El movimiento telúrico ocurrió en Dibulla, La Guajira, con una profundidad superficial. Aunque no se reportan daños ni víctimas, el evento vuelve a poner sobre la mesa la importancia de la preparación ante emergencias sísmicas.
Un nuevo movimiento telúrico volvió a recordar que Colombia es uno de los países con mayor actividad sísmica de América Latina. En la mañana de este martes, un sismo de magnitud 3,2 sacudió el departamento de La Guajira, siendo percibido por habitantes de varias poblaciones del norte del país.

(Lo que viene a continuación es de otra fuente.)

(** ** Authority *)

(** The peer [p] is a trusted transport, delegated to [x]. *)
Definition trusted_for (env : DEnv) (s : Delegation) (p : N) (x : Principal) : Prop :=
  dstopped s = false /\ dsessions s !! p = Some x /\ d_open env p = true /\
  exists transport, d_base env p (pcertificate x) = Ok (Some transport) /\ caller transport = server /\ Schema.subject transport = ptransport x /\
    d_certificate env p = pcertificate x /\ d_trust env transport (pcertificate x) = Ok true.

Lemma valid_true env p x cert s : valid env p x cert s = Ok true ->
  dstopped s = false /\ cert = pcertificate x /\ exists transport, d_base env p cert = Ok (Some transport) /\ caller transport = server /\ Schema.subject transport = ptransport x /\ d_trust env transport cert = Ok true.
Proof.
  unfold valid. destruct (d_base env p cert) as [[t|]|]; cbn [bind]; [|done|done]. destruct (dstopped s); [done|]. destruct (caller t) eqn:Ec; [done|]. cbn [orb negb andb].
  destruct (negb (bytes_eqb (Schema.subject t) (ptransport x)) || _) eqn:E; [done|]. apply orb_false_iff in E as [E1%negb_false_iff%bytes_eqb_eq E2%negb_false_iff%bytes_eqb_eq].
  destruct (d_trust env t cert) as [[]|] eqn:Et; cbn; try done. intros _. split; [done|]. split; [done|]. by exists t.
Qed.

Lemma authenticated_trusted env who s : authenticated env who s = true -> exists x, trusted_for env s (Schema.peer who) x /\ psubject x = Schema.subject who /\ pconnection x = Schema.connection who.
Proof.
  unfold authenticated. destruct (dsessions s !! Schema.peer who) as [x|] eqn:Hx; [|done]. rewrite !andb_true_iff. intros [[[[_ _] Hid] Hs%bytes_eqb_eq] Hc%bool_decide_eq_true]. exists x. split; [|done].
  unfold node_identity in Hid. destruct (d_open env (Schema.peer who)) eqn:Ho; [|done]. cbn [negb] in Hid. unfold identify in Hid. rewrite Hx in Hid. destruct (dstopped s) eqn:Hst; [done|].
  destruct (valid env _ x _ s) as [[]|] eqn:Hv; [|done|done]. apply valid_true in Hv as (_ & Hcert & t & H1 & H2 & H3 & H4). rewrite Hcert in *. split_and!; try done. by exists t.
Qed.

(** ** Runs *)

Inductive delegation_op :=
  | do_visibility (who : CallIdentity) (data : bytes) (n : N) | do_delegate (who : CallIdentity) (data : bytes) (n : N) | do_restore (who : CallIdentity) (data : bytes) (n : N)
  | do_unpossess (who : CallIdentity) (data : bytes) (n : N) | do_resume (k : N) (r : Result) | do_poll | do_stop.
Definition dperform (env : DEnv) (o : delegation_op) : act unit :=
  match o with
  | do_visibility who data n => on_visibility env who data n
  | do_delegate who data n => on_delegate env who data n
  | do_restore who data n => on_restore env who data n
  | do_unpossess who data n => on_unpossess env who data n
  | do_resume k r => resume env k r
  | do_poll => dpoll env
  | do_stop => dstop
  end.
Definition dbrings (o : delegation_op) : list N := match o with do_visibility _ _ n | do_delegate _ _ n | do_restore _ _ n | do_unpossess _ _ n => [n] | _ => [] end.

(** The restore callback of the application returns. *)
Definition restores (env : DEnv) : Prop := forall f who type id control, d_restore env = Some f -> is_ok (f who type id control) = true.

Inductive dreachable : list N -> Delegation -> Prop :=
  | dreach_start present taken limit s : delegation_of present taken limit = Ok s -> dreachable [] s
  | dreach_step w s env o : dreachable w s -> restores env -> dreachable (dbrings o ++ w) (dperform env o s).2.

(** The replies called by the component, and those the host was given. *)
Definition called (l : list delegation_output) : list N := omap (fun o => match o with replied_to n _ => Some n | host_visibility _ _ _ _ (to_caller n) => Some n | _ => None end) l.

Record Whole (w hand : list N) (s : Delegation) : Prop := {
  w_replies : called (dlog s) ++ mnames stage_reply (stages s) ++ hand ≡ₚ w;
  w_stages : forall k, is_Some (stages s !! k) -> k <= dserial s;
  w_limit : N.of_nat (base.size (dsessions s)) <= dlimit s;
  w_sessions : forall p x, dsessions s !! p = Some x -> connection_valid (pconnection x) = true /\ size (psubject x) <= 256 }.

Lemma called_outputs_app a b : called (a ++ b) = called a ++ called b.
Proof. apply omap_app. Qed.

(** [holds env s m] from a state where the reply in hand is [hand]: the invariant, nothing in
    hand, and only trusted peers are shown anything. *)
Definition trusted_outputs (env : DEnv) (s : Delegation) (l : list delegation_output) : Prop :=
  forall p type id action to, host_visibility p type id action to ∈ l -> exists x, trusted_for env s p x.
Definition serves (env : DEnv) (s0 : Delegation) (w hand : list N) (s : Delegation) (m : act unit) : Prop :=
  forall r s', m s = (r, s') -> Whole w hand s' /\ exists l, dlog s' = dlog s ++ l /\ trusted_outputs env s0 l.

Lemma serves_done env s0 w s : Whole w [] s -> serves env s0 w [] s done.
Proof. intros H r s' [= <- <-]. split; [done|]. exists []. split; [by rewrite app_nil_r|]. by intros ? ? ? ? ? ?%elem_of_nil. Qed.

Lemma emit_serves env s0 w n s o : Whole w [n] s -> called [o] = [n] -> (forall p type id a to, o = host_visibility p type id a to -> exists x, trusted_for env s0 p x) -> serves env s0 w [] s (emit o).
Proof.
  intros [H1 H2 H3 H4] Hn Ho r s' [= <- <-]. split; [|exists [o]; split; [done|]; intros p type id a to Hin%list_elem_of_singleton; by eapply Ho].
  constructor; cbn; try done. rewrite called_outputs_app, Hn, app_nil_r, <- H1, <- app_assoc. apply Permutation_app_head, Permutation_app_comm.
Qed.
Lemma reply_serves env s0 w n r s : Whole w [n] s -> serves env s0 w [] s (reply n r).
Proof. intros H. by apply (emit_serves env s0 w n). Qed.

Lemma ask_serves env s0 w k s (f : N -> delegation_output) : Whole w [stage_reply k] s ->
  (forall n, called [f n] = []) -> (forall n p type id a to, f n = host_visibility p type id a to -> exists x, trusted_for env s0 p x) -> serves env s0 w [] s (n ← ask k; emit (f n)).
Proof.
  intros [H1 H2 H3 H4] Hn Ho r s' [= <- <-]. assert (Hfresh : stages s !! (dserial s + 1) = None).
  { destruct (stages s !! (dserial s + 1)) eqn:E; [|done]. specialize (H2 (dserial s + 1) ltac:(by eexists)). lia. }
  split; [|exists [f (dserial s + 1)]; split; [done|]; intros p type id a to Hin%list_elem_of_singleton; by eapply Ho]. constructor; cbn; try done.
  - rewrite called_outputs_app, Hn, app_nil_r, app_nil_r, <- H1, mnames_insert by done. apply Permutation_app_head. apply Permutation_cons_append.
  - intros j. destruct (decide (j = dserial s + 1)) as [->|Hj]; [done|]. rewrite lookup_insert_ne by done. intros Hs%H2. lia.
Qed.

De acuerdo con el Servicio Geológico Colombiano (SGC), el evento sísmico se registró a las 10:43 de la mañana, con epicentro a 27 kilómetros del municipio de Dibulla y una profundidad superficial, inferior a 30 kilómetros, condición que suele hacer que los temblores sean percibidos con mayor intensidad por quienes se encuentran cerca del epicentro.
Aunque la magnitud del sismo fue considerada moderada y hasta el momento no se reportan personas lesionadas ni daños materiales, ciudadanos manifestaron en redes sociales haber sentido el movimiento. Incluso, circularon videos grabados en Valledupar, donde algunas personas reaccionaron al temblor mientras realizaban sus actividades cotidianas.
El movimiento ocurre en un contexto de creciente atención sobre los fenómenos geológicos en la región, especialmente tras el devastador terremoto que golpeó recientemente a Venezuela. Si bien ambos eventos no guardan relación directa, expertos recuerdan que Colombia se encuentra sobre un complejo sistema de fallas geológicas y en una zona de interacción de las placas tectónicas Nazca, Caribe y Suramericana, lo que explica la ocurrencia frecuente de sismos en diferentes regiones del territorio nacional.
Cada año, el Servicio Geológico Colombiano registra miles de movimientos telúricos, la mayoría de ellos imperceptibles para la población. Sin embargo, los sismos superficiales, incluso cuando presentan magnitudes moderadas, suelen generar mayor percepción entre los habitantes debido a la cercanía con la superficie terrestre.
Tras el reporte del sismo, las autoridades reiteraron que no existe un método científico que permita predecir la ocurrencia de un terremoto, por lo que la mejor herramienta sigue siendo la prevención y la preparación ciudadana.
Los organismos de gestión del riesgo insisten en la importancia de contar con un plan familiar de emergencia, identificar las rutas de evacuación, preparar un kit básico con agua, alimentos, linterna, radio, medicamentos y documentos esenciales, además de participar en simulacros que permitan reaccionar de manera adecuada en caso de un evento de mayor magnitud.
Durante un temblor, la principal recomendación es mantener la calma, protegerse en zonas seguras dentro de las edificaciones, alejarse de ventanas y objetos que puedan caer, y evitar salir corriendo mientras ocurre el movimiento, ya que muchas lesiones se producen precisamente durante evacuaciones desordenadas.
El Servicio Geológico Colombiano mantiene un monitoreo permanente de la actividad sísmica en todo el país e invita a la ciudadanía a consultar únicamente los canales oficiales para verificar la información y evitar la difusión de rumores o noticias falsas.
Aunque el sismo registrado en La Guajira no dejó consecuencias graves, representa un nuevo llamado de atención sobre la necesidad de fortalecer la cultura de prevención en un país donde los movimientos telúricos hacen parte de su realidad geológica.